Common stocks do not always pay dividends to share holders, as preferred stocks typically do. The dividends of common stocks are not pre-set or fixed. This means that the dividend returns are not completely predictable. Instead, they are based on a company’s reinvestment policies, earnings results, and practices of the market in the valuing of the stock shares themselves.
Common shares have various other benefits. They are typically less expensive than are preferred stock shares. They are more heavily traded and readily available as well. The spreads between the buying and selling prices on them tend to be tighter as a result. Common stocks generally provide capital appreciation as the price of the shares rises over time, assuming that the company continues to do well and meet or exceed expectations. Dividends are often paid to common share holders when these things prove to be the case.
Common stocks can be purchased in any denominated amount. Round lots of common stocks are sold by even one hundred share amounts.

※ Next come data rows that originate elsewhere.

(* ===== verification/Concurrent.v ===== *)
(** * Executions that interleave ([kernel/runtime.py])

    [execute_intent] is a coroutine: between two awaits it runs alone, at an
    await any other coroutine of the event loop may run. Here an execution is a
    task suspended at one of the five awaits on its collaborators; resuming it
    runs the answer of the collaborator and the code up to the next await. A
    pool of such tasks shares one governed state, and the event loop resumes
    them in any order, cancels them, starts new ones, and runs the other
    operations of the runtime in between. The observers are left out, as in
    [RuntimeSpec]: they cannot be seen in an answer or in the governed state. *)
From S2P Require Import Prelude PyStr PyDict PyVal ExecState Tenant Isolation Quotas Observability.
From S2P Require Import Abi Runtime RuntimeSpec.

(** ** One task *)

(** The await a task is suspended at, with the locals it still needs. *)
Inductive point :=
| AtPolicy
| AtCapability
| AtRoute
| AtAccess (path : ExecutionPath)
| AtSave (tool_result : ToolResult) (now : Z).

(** The locals of [execute_intent]: the tenant context is the one read at the
    start, [tk_acquired] whether a quota slot is to be released. *)
Record task := mkTask {
  tk_id : string;
  tk_intent : Intent;
  tk_ctx : option TenantContext;
  tk_acquired : bool;
  tk_point : point
}.

Definition at_point (p : point) (tk : task) : task :=
  mkTask (tk_id tk) (tk_intent tk) (tk_ctx tk) (tk_acquired tk) p.
Definition tenant_of (tk : task) : string := from_option c_tenant_id ε (tk_ctx tk).

Section Tasks.
Context {E : Type} `{!PolicyEvaluator E, !IntentRouter E, !ToolGateway E, !StatePersistence E}.
Variable clock : nat → Z.
Variable uuid : nat → string.

(** The answer of a collaborator: an exception ends the execution in state [s]. *)
Definition awaited {A} (x prefix : string) (s : ExecutionState) (m : M E A)
    (k : A → M (Core E) (point + ExecutionResult)) : M (Core E) (point + ExecutionResult) :=
  r ← attempt (call_ext m);
  match r with
  | Raise e => mret (inr (failure x (prefix +:+ exn_str e) s))
  | Ok a => k a
  end.

(** [_execute_quota_guarded] from one await to the next. *)
Definition chain_step (x : string) (i : Intent) (ctx : option TenantContext) (p : point)
    : M (Core E) (point + ExecutionResult) :=
  match p with
  | AtPolicy =>
      awaited x "Policy evaluation error: " HALTED (evaluate_intent i) (λ '(allowed, reason),
      mret (if negb allowed then inr (failure x (opt_or reason "Policy rejected intent") FAILED)
            else inl AtCapability))
  | AtCapability =>
      awaited x "Capability check error: " FAILED
        (check_capability (in_action i) (in_agent_id i)) (λ '(allowed, reason),
      mret (if negb allowed
            then inr (failure x (opt_or reason
                        ("Capability not allowed for action: " +:+ in_action i)) FAILED)
            else inl AtRoute))
  | AtRoute =>
      awaited x "Orchestration error: " HALTED (route_intent i) (λ path, mret (inl (AtAccess path)))
  | AtAccess path =>
      awaited x "Gateway access error: " FAILED (access_tool path i) (λ r,
      if negb (tl_success r)
      then mret (inr (failure x (opt_or (tl_error r) "Tool execution failed") FAILED))
      else now ← now_core clock; mret (inl (AtSave r now)))
  | AtSave r now =>
      awaited x "Checkpoint save error: " HALTED (save x (checkpoint_state x i ctx r now)) (λ cid,
      iso ← read rt_isolation;
      match iso, ctx with
      | Some b, Some c => modify (put_isolation (Some (iso_end_execution (c_tenant_id c) b)))
      | _, _ => mret tt
      end ;;
      mret (inr (mkResult true x (Some cid) (tl_data r) None COMPLETED)))
  end.

(** [execute_intent] up to its first await, past the check for a tenant context. *)
Definition begin_admitted (x : string) (i : Intent) (ctx : option TenantContext)
    : M (Core E) (task + ExecutionResult) :=
  isolation_admit ctx ;;
  let tenant := from_option c_tenant_id ε ctx in
  gate ← spec_quota_admit clock x tenant;
  match gate with
  | inl result => mret (inr result)
  | inr acquired =>
      s ← read rt_state;
      match s with
      | RUNNING => mret (inl (mkTask x i ctx acquired AtPolicy))
      | DRAINING =>
          _release_quota acquired tenant x ;; mret (inr (rejected x "Runtime is draining"))
      | STOPPED =>
          _release_quota acquired tenant x ;; mret (inr (rejected x "Runtime is stopped"))
      end
  end.

Definition begin_execution (i : Intent) : M (Core E) (task + ExecutionResult) :=
  x ← new_uuid uuid;
  ctx ← read rt_tenant_context;
  iso ← read rt_isolation;
  match iso, ctx with
  | Some _, None => mret (inr (rejected x "No tenant context — execution denied"))
  | _, _ => begin_admitted x i ctx
  end.

(** Resuming a task; its quota slot is released with its result. *)
Definition resume (tk : task) : M (Core E) (task + ExecutionResult) :=
  r ← chain_step (tk_id tk) (tk_intent tk) (tk_ctx tk) (tk_point tk);
  match r with
  | inl p => mret (inl (at_point p tk))
  | inr result => _release_quota (tk_acquired tk) (tenant_of tk) (tk_id tk) ;; mret (inr result)
  end.

(** A task that is resumed up to [n] times in a row. *)
Fixpoint run_task (n : nat) (tk : task) : M (Core E) (task + ExecutionResult) :=
  match n with
  | 0%nat => mret (inl tk)
  | S n =>
      r ← resume tk;
      match r with inl tk => run_task n tk | inr result => mret (inr result) end
  end.

Definition run_alone (i : Intent) : M (Core E) (task + ExecutionResult) :=
  r ← begin_execution i;
  match r with inl tk => run_task 5 tk | inr result => mret (inr result) end.

(** ** The pool *)

(** A cancelled task has the [CancelledError] raised at its await, which no
    [except Exception] of the chain catches and no [finally] follows. *)
Inductive status :=
| Running (tk : task)
| Returned (o : outcome ExecutionResult)
| Cancelled (tk : task).

(** [ex_slot]: the tenant an isolation slot was taken for. *)
Record execution := mkExec { ex_slot : option string; ex_status : status }.

Record Pool := mkPool { po_core : Core E; po_execs : list execution }.

Definition status_of (o : outcome (task + ExecutionResult)) : status :=
  match o with
  | Ok (inl tk) => Running tk
  | Ok (inr result) => Returned (Ok result)
  | Raise e => Returned (Raise e)
  end.

(** The slot [isolation_admit] takes in a state. *)
Definition slot_taken (c : Core E) : option string :=
  match rt_isolation c, rt_tenant_context c with
  | Some b, Some k =>
      if is_ok (check_resource_limits b (c_tenant_id k)) then Some (c_tenant_id k) else None
  | _, _ => None
  end.

(** What else may happen to the governed state: the operations of the runtime,
    and whatever the collaborators do on their own. *)
Inductive aside (c : Core E) : Core E → Prop :=
| as_drain ob o : aside c (w_core (drain ob (mkWorld c o)).2)
| as_stop ob o : aside c (w_core (stop ob (mkWorld c o)).2)
| as_context k : aside c (set_tenant_context k c).2
| as_agent a caps : aside c (host_agent clock a caps c).2
| as_restore x t a : aside c (restore_from_checkpoint x t a c).2
| as_ext e : aside c (put_ext e c).

(** What the event loop does next. *)
Inductive label := Submit (i : Intent) | Resume (x : string) | Cancel (x : string) | Aside.

Inductive pool_step : label → Pool → Pool → Prop :=
| po_submit i c execs o c' :
    begin_execution i c = (o, c') →
    pool_step (Submit i)
      (mkPool c execs) (mkPool c' (execs ++ [mkExec (slot_taken c) (status_of o)]))
| po_resume c l1 slot tk l2 o c' :
    resume tk c = (o, c') →
    pool_step (Resume (tk_id tk)) (mkPool c (l1 ++ mkExec slot (Running tk) :: l2))
      (mkPool c' (l1 ++ mkExec slot (status_of o) :: l2))
| po_cancel c l1 slot tk l2 :
    pool_step (Cancel (tk_id tk)) (mkPool c (l1 ++ mkExec slot (Running tk) :: l2))
      (mkPool c (l1 ++ mkExec slot (Cancelled tk) :: l2))
| po_aside c execs c' : aside c c' → pool_step Aside (mkPool c execs) (mkPool c' execs).

(** A schedule: the labels of a sequence of steps. *)
Inductive scheduled : list label → Pool → Pool → Prop :=
| sch_nil p : scheduled [] p p
| sch_cons a ls p q r : pool_step a p q → scheduled ls q r → scheduled (a :: ls) p r.

(** A schedule can be executed: the running execution with an id, what is before
    it and what is after. *)
Fixpoint find_running (x : string) (es : list execution)
    : option (list execution * option string * task * list execution) :=
  match es with
  | [] => None
  | e :: es =>
      match ex_status e with
      | Running tk =>
          if bool_decide (tk_id tk = x) then Some ([], ex_slot e, tk, es)
          else '(l1, slot, tk, l2) ← find_running x es; Some (e :: l1, slot, tk, l2)
      | _ => '(l1, slot, tk, l2) ← find_running x es; Some (e :: l1, slot, tk, l2)
      end
  end.

Definition drive (a : label) (p : Pool) : option Pool :=
  match a with
  | Submit i =>
      let '(o, c') := begin_execution i (po_core p) in
      Some (mkPool c' (po_execs p ++ [mkExec (slot_taken (po_core p)) (status_of o)]))
  | Resume x =>
      '(l1, slot, tk, l2) ← find_running x (po_execs p);
      let '(o, c') := resume tk (po_core p) in
      Some (mkPool c' (l1 ++ mkExec slot (status_of o) :: l2))
  | Cancel x =>
      '(l1, slot, tk, l2) ← find_running x (po_execs p);
      Some (mkPool (po_core p) (l1 ++ mkExec slot (Cancelled tk) :: l2))
  | Aside => None
  end.
Fixpoint drive_all (ls : list label) (p : Pool) : option Pool :=
  match ls with [] => Some p | a :: ls => p ← drive a p; drive_all ls p end.
End Tasks.
Arguments mkPool {E} _ _.
Arguments po_core {E} _.
Arguments po_execs {E} _.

This means that five hundred shares of common stock would be considered to be five lots of common stock.
Common stocks represent principally capital gains types of investments, as an investor is looking to buy them low and sell them at a higher price. This leads to a capital gain when the stock is sold at this greater level. The capital gain is the difference between the selling price and the purchasing price. Common stocks can also be cash flow types of investments when they pay a reliable stream of dividends every quarter. These income amounts are typically smaller than the one time amounts realized in capital gains, though they are obtained four times per year on a quarterly basis, or occasionally more often on a monthly basis.